Task item
Reproduce nothing but the lines from the one with "Proof. destruct p;" down to the last line of the data below.

Collected data entries
....................
Record tp_wf (tp : TransportParameters) : Prop := {
  wf_odcid : cid_ok (original_destination_connection_id tp);
  wf_iscid : cid_ok (initial_source_connection_id tp);
  wf_rscid : cid_ok (retry_source_connection_id tp);
  wf_token : match stateless_reset_token tp with Some t => length t = 16%nat | None => True end;
  wf_nums : Forall varint_ok [max_idle_timeout_ms tp; max_udp_payload_size tp; initial_max_data tp;
    initial_max_stream_data_bidi_local tp; initial_max_stream_data_bidi_remote tp; initial_max_stream_data_uni tp;
    initial_max_streams_bidi tp; initial_max_streams_uni tp; ack_delay_exponent tp; max_ack_delay_ms tp;
    active_connection_id_limit tp];
  wf_unknown : Forall (fun x => varint_ok x.1 /\ varint_ok (#(x.2)) /\ param_of_code x.1 = None) (unknown tp);
  wf_distinct : NoDup (unknown tp).*1 }.

Definition entry_ok (x : Z * bytes) : Prop := varint_ok x.1 /\ varint_ok (#(x.2)).

Fixpoint apply_all (tp : TransportParameters) (ps : list (Z * bytes)) : option TransportParameters :=
  match ps with
  | [] => Some tp
  | (id, v) :: ps => tp ← apply_param tp id v; apply_all tp ps
  end.

(** ** Lemmas *)

Lemma wire_of_app ps qs : wire_of (ps ++ qs) = wire_of ps ++ wire_of qs.
Proof. induction ps as [|[id v] ps IH]; simpl; [done|]. by rewrite IH, <- !app_assoc. Qed.

Lemma append_param_ok out id v : varint_ok id -> varint_ok (#v) ->
  append_param out id v = Some (out ++ wire_of [(id, v)]).
Proof. intros. unfold append_param. repeat encode_step. simpl. by rewrite app_nil_r, <- !app_assoc. Qed.

Lemma param_code_ok p : varint_ok (param_code p).
Proof. destruct p; vm_compute; split; discriminate. Qed.

Lemma small_ok n : (n <= 1000)%nat -> varint_ok (Z.of_nat n).
Proof. intros. unfold varint_ok. change kMax with (2 ^ 62 - 1). lia. Qed.

Lemma append_opt_ok out p v : (forall x, v = Some x -> (length x <= 20)%nat) ->
  append_opt out p v = Some (out ++ wire_of (opt_entry p v)).
Proof.
  intros H. destruct v as [v|]; simpl; [|by rewrite app_nil_r]. specialize (H v eq_refl).
  rewrite append_param_ok; [done|apply param_code_ok|apply small_ok; lia].
Qed.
....................
Answer space
Proof. destruct p; vm_compute; split; discriminate. Qed.

Lemma small_ok n : (n <= 1000)%nat -> varint_ok (Z.of_nat n).
Proof. intros. unfold varint_ok. change kMax with (2 ^ 62 - 1). lia. Qed.

Lemma append_opt_ok out p v : (forall x, v = Some x -> (length x <= 20)%nat) ->
  append_opt out p v = Some (out ++ wire_of (opt_entry p v)).
Proof.
  intros H. destruct v as [v|]; simpl; [|by rewrite app_nil_r]. specialize (H v eq_refl).
  rewrite append_param_ok; [done|apply param_code_ok|apply small_ok; lia].
Qed.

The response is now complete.